→ Exercise data:
_ _ _

(** * A mirror of a generated repository *)
Lemma hex_digit_of_hex n : (n < 16)%N → is_hex_byte (hex_digit_of n) = true ∧ lower_byte (hex_digit_of n) = hex_digit_of n ∧
  ((32 <=? N_of_ascii (hex_digit_of n))%N && (N_of_ascii (hex_digit_of n) <? 127)%N) = true.
Proof.
  intros Hn. assert (n ∈ (N.of_nat <$> seq 0 16)) as Hin.
  { apply list_elem_of_fmap. exists (N.to_nat n). split; [by rewrite N2Nat.id|]. apply elem_of_seq. lia. }
  assert (Forall (λ n, is_hex_byte (hex_digit_of n) = true ∧ lower_byte (hex_digit_of n) = hex_digit_of n ∧
    ((32 <=? N_of_ascii (hex_digit_of n))%N && (N_of_ascii (hex_digit_of n) <? 127)%N) = true) (N.of_nat <$> seq 0 16)) as Hall.
  { cbn. repeat (apply Forall_cons; split; [by vm_compute|]). by constructor. }
  rewrite Forall_forall in Hall. by apply Hall.
Qed.
Lemma hex_encode_spec s : all_bytes is_hex_byte (hex_encode s) = true ∧ to_lower (hex_encode s) = hex_encode s ∧
  all_bytes (λ c, (32 <=? N_of_ascii c)%N && (N_of_ascii c <? 127)%N) (hex_encode s) = true ∧ String.length (hex_encode s) = (2 * String.length s)%nat.
Proof.
  induction s as [|c s (IH1 & IH2 & IH3 & IH4)]; [done|]. cbn [hex_encode].
  destruct (hex_digit_of_hex (N_of_ascii c / 16)) as (A1 & A2 & A3); [apply N.Div0.div_lt_upper_bound; pose proof (N_ascii_bounded c); lia|].
  destruct (hex_digit_of_hex (N_of_ascii c mod 16)) as (B1 & B2 & B3); [apply N.mod_lt; lia|].
  cbn [all_bytes to_lower String.length]. rewrite A1, A2, A3, B1, B2, B3, IH1, IH2, IH3, IH4. split_and!; [done..|lia].
Qed.
Lemma sha256Checksum_hex s : String.length s = 32%nat → sha256Checksum (hex_encode s) = Some (mk_Checksum "sha256" (hex_encode s)).
Proof.
  intros Hs. destruct (hex_encode_spec s) as (H1 & H2 & _ & H4). unfold sha256Checksum, len. rewrite H4, Hs, H1, H2. done.
Qed.
Lemma hex_legal s : String.length s = 32%nat → legal (hex_encode s).
Proof.
  intros Hs. destruct (hex_encode_spec s) as (_ & _ & H3 & H4). split; [by apply escaped_plain|]. unfold len, maxFieldValue. rewrite H4, Hs. lia.
Qed.
(** The entries that have a file name, and its path. *)
Definition visible (e : IndexEntry) : Prop := ie_PkgVer e ≠ "" ∧ ie_Architecture e ≠ "".
#[global] Instance visible_dec e : Decision (visible e).
Proof. unfold visible. apply _. Defined.
Definition path_of (e : IndexEntry) : string := "/" +:+ Filename (ie_PkgVer e) (ie_Architecture e).
Lemma take_entry_eq seen st e : take_entry seen st e = if decide (visible e)
  then (st.1 ++ [path_of e], if bool_decide (path_of e ∈ seen) then st.2 else match sha256Checksum (ie_FilenameSHA256 e) with Some sum => <[path_of e := sum]> st.2 | None => st.2 end)
  else st.
Proof.
  destruct st as [pkgs sums]. unfold take_entry, visible. destruct (String.eqb_spec (ie_PkgVer e) ""), (String.eqb_spec (ie_Architecture e) ""); cbn [orb];
    destruct (decide _); try done; naive_solver.
Qed.
Lemma take_entries_paths seen es : ∀ st, (foldl (take_entry seen) st es).1 = st.1 ++ (path_of <$> base.filter visible es).
Proof.
  induction es as [|e es IH]; intros st; cbn [foldl]; [rewrite filter_nil; cbn [fmap list_fmap]; by rewrite (right_id_L [] (++))|]. rewrite IH, take_entry_eq, filter_cons.
  destruct (decide (visible e)); [|done]. cbn [fst fmap list_fmap]. by rewrite <- (assoc_L (++)).
Qed.
Lemma take_entries_sums es e sum st : e ∈ es → visible e → sha256Checksum (ie_FilenameSHA256 e) = Some sum →
  (∀ e', e' ∈ es → path_of e' = path_of e → ie_FilenameSHA256 e' = ie_FilenameSHA256 e) → (foldl (take_entry ∅) st es).2 !! path_of e = Some sum.
Proof.
  induction es as [|e' es IH] using rev_ind; intros Hin Hv Hs Hu; [by apply elem_of_nil in Hin|]. rewrite foldl_app. cbn [foldl]. rewrite take_entry_eq.
  assert (∀ x, x ∈ es → x ∈ es ++ [e']) as Hsub by (intros; apply elem_of_app; by left).
  destruct (decide (path_of e' = path_of e)) as [Hp|Hp].
  - destruct (decide (visible e')) as [Hv'|Hnv].
    + cbn [snd]. rewrite bool_decide_eq_false_2 by set_solver. rewrite (Hu e' ltac:(apply elem_of_app; right; by left) Hp), Hs, Hp. apply lookup_insert_eq.
    + apply IH; auto. apply elem_of_app in Hin as [?|?%list_elem_of_singleton]; [done|]. by subst.
  - assert (e ∈ es) as Hes by (apply elem_of_app in Hin as [?|?%list_elem_of_singleton]; [done|by subst]).
    destruct (decide (visible e')); [|by apply IH; auto]. cbn [snd]. rewrite bool_decide_eq_false_2 by set_solver.
    destruct (sha256Checksum (ie_FilenameSHA256 e')); [rewrite lookup_insert_ne by done|]; apply IH; auto.
Qed.
Lemma add_paths got : ∀ seen paths, (∀ p, p ∈ seen ↔ p ∈ paths) → NoDup paths →
  let out := (foldl add_path (seen, paths) got).2 in NoDup out ∧ ∀ p, p ∈ out ↔ p ∈ paths ∨ p ∈ got.
Proof.
  induction got as [|q got IH]; intros seen paths Hs Hn; cbn [foldl]; [split; [done|]; intros p; cbn; rewrite elem_of_nil; tauto|].
  change (add_path (seen, paths) q) with (if bool_decide (q ∈ seen) then (seen, paths) else ({[q]} ∪ seen, paths ++ [q])). destruct (bool_decide_reflect (q ∈ seen)) as [Hq|Hq].
  - destruct (IH seen paths Hs Hn) as [? Hm]. split; [done|]. intros p. rewrite Hm, elem_of_cons. apply Hs in Hq. naive_solver.
  - destruct (IH ({[q]} ∪ seen) (paths ++ [q])) as [? Hm].
    + intros p. rewrite elem_of_union, elem_of_singleton, elem_of_app, list_elem_of_singleton, Hs. tauto.
    + apply NoDup_app. split_and!; [done| |apply NoDup_singleton]. intros p Hp ->%list_elem_of_singleton. by apply Hq, Hs.
    + split; [done|]. intros p. rewrite Hm, elem_of_app, list_elem_of_singleton, elem_of_cons. tauto.
Qed.
Section mirrored.
  Context {S M D : Type} `{Storage S} `{!StorageLaws S}.
  Context (unzstd gunzip : string → res stream) (reads : string → list string) (untar : stream → list member * option error)
    (xml : string * option error → list token) (quote hexdump ParseInt_error sha256 : string → string) (encode_xml : list token → string) (base64 : string → string)
    (pack : list (string * string) → res string) (tar_size : list (string * string) → Z) (publicKeyBits : string → res Z)
    (unicode_fold : string → string → bool) (unicode_lower : string → string) (rsa : option RsaSigner) (ctx_Err : nat → option error)
    (Fetch : string → St M (res string)).
  Abbreviation open_package := (OpenPackage unzstd gunzip reads untar xml quote ParseInt_error).
  Abbreviation open_repodata := (OpenRepoData unzstd untar quote hexdump).
  Abbreviation generate := (GenerateIndexes open_package sha256 encode_xml base64 pack publicKeyBits unicode_fold unicode_lower quote rsa ctx_Err).
  Abbreviation enumerate := (Enumerate (D := D) Fetch open_repodata xml quote ParseInt_error).
  (** A decoder of XML gives texts that XML admits, and reads an index that the
      encoder has written; what [pack] has made is a tar under zstd of its files;
      a digest has 32 bytes. *)
  Hypothesis xml_texts : ∀ b, Forall admitted_text (xml b).
  Hypothesis xml_encoded : ∀ es, xml (encode_xml (WriteIndexPlist es), None) = wire (WriteIndexPlist es).
  Hypothesis pack_decodes : ∀ ms data, pack ms = Ok data → String.substring 0 4 data = zstdMagic ∧
    ∃ chunks, unzstd data = Ok (chunks, None) ∧ total chunks = tar_size ms ∧ untar (chunks, None) = ((λ m, mk_member true m.1 (len m.2) (m.2, None)) <$> ms, None).
  Hypothesis sha256_length : ∀ b, String.length (sha256 b) = 32%nat.
Abbreviation files index metaXML := [("index.plist", index); ("index-meta.plist", metaXML); ("stage.plist", "")].
Lemma OpenRepoData_packed index metaXML data : pack (files index metaXML) = Ok data → tar_size (files index metaXML) < maxDecompressed → len metaXML <= maxMetaSize →
  open_repodata data = Ok ((index, None), Ok metaXML).
Proof.
  intros Hp Hsize Hmeta. destruct (pack_decodes _ _ Hp) as (Hmagic & chunks & Hz & Ht & Hu). unfold OpenRepoData. rewrite Hmagic, String.eqb_refl. cbn [negb].
  rewrite Hz. unfold limit_stream. cbn [fst snd]. rewrite limited_below by lia. rewrite Hu. cbn [fmap list_fmap mb_name fst]. rewrite String.eqb_refl. cbn [negb].
  unfold readRepoMeta. cbn [mb_body mb_name mb_size fst snd]. rewrite String.eqb_refl. cbn [negb]. by rewrite (proj2 (Z.ltb_ge _ _)) by done.
Qed.
Definition file_of (r : pkgRecord) : string := "/" +:+ Filename (rc_ver r) (rc_arch r).
(** A package that the index of an architecture describes, and that has a name. *)
Definition served (arch : string) (index : list pkgRecord) (r : pkgRecord) : Prop :=
  r ∈ index ∧ (rc_arch r = arch ∨ rc_arch r = noarchArch) ∧ rc_ver r ≠ "" ∧ rc_arch r ≠ "".
Lemma enumerateArch_packed remoteName arch index data metaXML m m' :
  pack (files (renderIndex encode_xml (group_of arch index)) metaXML) = Ok data →
  tar_size (files (renderIndex encode_xml (group_of arch index)) metaXML) < maxDecompressed → len metaXML <= maxMetaSize →
  Forall (λ r, props_fit (rc_props r) ∧ String.length (rc_digest r) = 32%nat ∧ in_int64 (rc_size r)) index → Z.of_nat (length index) <= maxPackages →
  Fetch ("/xbps/" +:+ remoteName +:+ "/" +:+ arch +:+ "-repodata") m = (Ok data, m') →
  ∃ paths sums, enumerateArch Fetch open_repodata xml quote ParseInt_error remoteName arch ∅ ∅ m = (Ok (paths, sums), m') ∧
    (∀ p, p ∈ paths ↔ ∃ r, served arch index r ∧ (p = file_of r ∨ p = file_of r +:+ sig2Suffix ∨ p = file_of r +:+ sigSuffix)) ∧
    (∀ r, served arch index r → (∀ r', r' ∈ index → file_of r' = file_of r → r' = r) → sums !! file_of r = Some (mk_Checksum "sha256" (hex_encode (rc_digest r)))).
Proof.
  intros Hp Hsize Hmeta Hall Hlen Hf. set (es := sorted_entries (group_of arch index)).
  assert (Permutation es (group_of arch index)) as Hperm by apply merge_sort_Permutation.
  assert (∀ e, e ∈ (entry_of <$> es) ↔ ∃ r, r ∈ index ∧ (rc_arch r = arch ∨ rc_arch r = noarchArch) ∧ e = entry_of (entry_out r)) as Hes.
  { intros e. rewrite Hperm. unfold group_of. rewrite <- list_fmap_compose, list_elem_of_fmap. split.
    - intros (r & -> & [? ?]%list_elem_of_filter). eauto.
    - intros (r & ? & ? & ->). exists r. split; [done|]. by apply list_elem_of_filter. }
  assert (Forall writable (group_of arch index)) as Hw.
  { apply Forall_fmap, Forall_forall. intros r [_ Hr]%list_elem_of_filter. rewrite Forall_forall in Hall. destruct (Hall r Hr) as (? & ? & ?).
    apply props_writable; [done|by apply hex_legal|done]. }
  assert (Z.of_nat (length (group_of arch index)) <= maxPackages) as Hl.
  { unfold group_of. rewrite length_fmap. pose proof (length_filter (λ r, rc_arch r = arch ∨ rc_arch r = noarchArch) index). lia. }
  unfold enumerateArch, mbind, st_bind. change ("/" +:+ Name +:+ "/" +:+ remoteName +:+ "/" +:+ arch +:+ "-repodata") with ("/xbps/" +:+ remoteName +:+ "/" +:+ arch +:+ "-repodata").
  rewrite Hf, (OpenRepoData_packed _ metaXML) by done. unfold renderIndex. rewrite xml_encoded, index_read_back by done. fold es.
  destruct (foldl (take_entry ∅) ([], ∅) (entry_of <$> es)) as [pkgs sums] eqn:Hfold. exists (pkgs ++ (pkgs ≫= λ p, [p +:+ sig2Suffix; p +:+ sigSuffix])), sums.
  assert (pkgs = path_of <$> base.filter visible (entry_of <$> es)) as -> by (pose proof (take_entries_paths ∅ (entry_of <$> es) ([], ∅)) as Ht; by rewrite Hfold in Ht).
  assert (∀ p, p ∈ (path_of <$> base.filter visible (entry_of <$> es)) ↔ ∃ r, served arch index r ∧ p = file_of r) as Hpk.
  { intros p. rewrite list_elem_of_fmap. split.
    - intros (e & -> & [Hv He]%list_elem_of_filter). apply Hes in He as (r & ? & ? & ->). exists r. split; [|done]. split_and!; [done|done|apply Hv|apply Hv].
    - intros (r & (Hr & Ha & ? & ?) & ->). exists (entry_of (entry_out r)). split; [done|]. apply list_elem_of_filter. split; [by split|]. apply Hes. eauto. }
  split_and!; [done|..].
  - intros p. rewrite elem_of_app, Hpk, list_elem_of_bind. setoid_rewrite Hpk. setoid_rewrite elem_of_cons. setoid_rewrite list_elem_of_singleton. naive_solver.
  - intros r (Hr & Ha & Hv1 & Hv2) Hu. pose proof (take_entries_sums (entry_of <$> es) (entry_of (entry_out r)) (mk_Checksum "sha256" (hex_encode (rc_digest r))) ([], ∅)) as Ht.
    rewrite Hfold in Ht. apply Ht; [apply Hes; eauto|by split|apply sha256Checksum_hex|].
    + rewrite Forall_forall in Hall. by apply Hall.
    + intros e' He' Hpath. apply Hes in He' as (r' & Hr' & _ & ->). by rewrite (Hu r' Hr' Hpath).
Qed.
Abbreviation key_of := (repodata_key unicode_lower).
Lemma index_length records (m : gmap string string) : NoDup (rc_key <$> records) → (∀ k, k ∈ rc_key <$> records → is_Some (m !! k)) →
  (length (dedupeRecords records).1 <= size m)%nat.
Proof.
  intros Hnd Hk. transitivity (length records).
  - apply submseteq_length, NoDup_submseteq; [|intros r; apply dedupe_sub].
    apply (NoDup_fmap_1 rc_name). apply dedupe_nodup.
  - rewrite <- (length_fmap rc_key), <- size_dom, <- (size_list_to_set (C := gset string)) by done. apply subseteq_size. intros k Hin%elem_of_list_to_set.
    by apply elem_of_dom, Hk.
Qed.
Lemma enumerate_one remote arch paths sums m m' (a : Adapter D) : parseXbpsInclude (rm_Include remote) = Ok [arch] →
  enumerateArch Fetch open_repodata xml quote ParseInt_error (rm_Name remote) arch ∅ ∅ m = (Ok (paths, sums), m') →
  ∃ paths', enumerate remote (m, a) = (Ok paths', (m', sums_replace (rm_ID remote) sums a)) ∧ NoDup paths' ∧ ∀ p, p ∈ paths' ↔ p ∈ paths.
Proof.
  intros Hi Ha. unfold Enumerate. rewrite Hi. cbn [enumerateArchs]. unfold mbind, st_bind. rewrite Ha.
  destruct (add_paths paths ∅ []) as [Hn Hp]; [set_solver|constructor|]. destruct (foldl add_path (∅, []) paths) as [seen out]. cbn [mret st_ret snd] in *.
  exists out. split_and!; [done|done|]. intros p. rewrite Hp, elem_of_nil. tauto.
Qed.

_ _ _

Every line from the one containing "apply (NoDup_fmap_1 rc_name)." through the last line of the entries must be written out verbatim, and no other line.

    apply (NoDup_fmap_1 rc_name). apply dedupe_nodup.
  - rewrite <- (length_fmap rc_key), <- size_dom, <- (size_list_to_set (C := gset string)) by done. apply subseteq_size. intros k Hin%elem_of_list_to_set.
    by apply elem_of_dom, Hk.
Qed.
Lemma enumerate_one remote arch paths sums m m' (a : Adapter D) : parseXbpsInclude (rm_Include remote) = Ok [arch] →
  enumerateArch Fetch open_repodata xml quote ParseInt_error (rm_Name remote) arch ∅ ∅ m = (Ok (paths, sums), m') →
  ∃ paths', enumerate remote (m, a) = (Ok paths', (m', sums_replace (rm_ID remote) sums a)) ∧ NoDup paths' ∧ ∀ p, p ∈ paths' ↔ p ∈ paths.
Proof.
  intros Hi Ha. unfold Enumerate. rewrite Hi. cbn [enumerateArchs]. unfold mbind, st_bind. rewrite Ha.
  destruct (add_paths paths ∅ []) as [Hn Hp]; [set_solver|constructor|]. destruct (foldl add_path (∅, []) paths) as [seen out]. cbn [mret st_ret snd] in *.
  exists out. split_and!; [done|done|]. intros p. rewrite Hp, elem_of_nil. tauto.
Qed.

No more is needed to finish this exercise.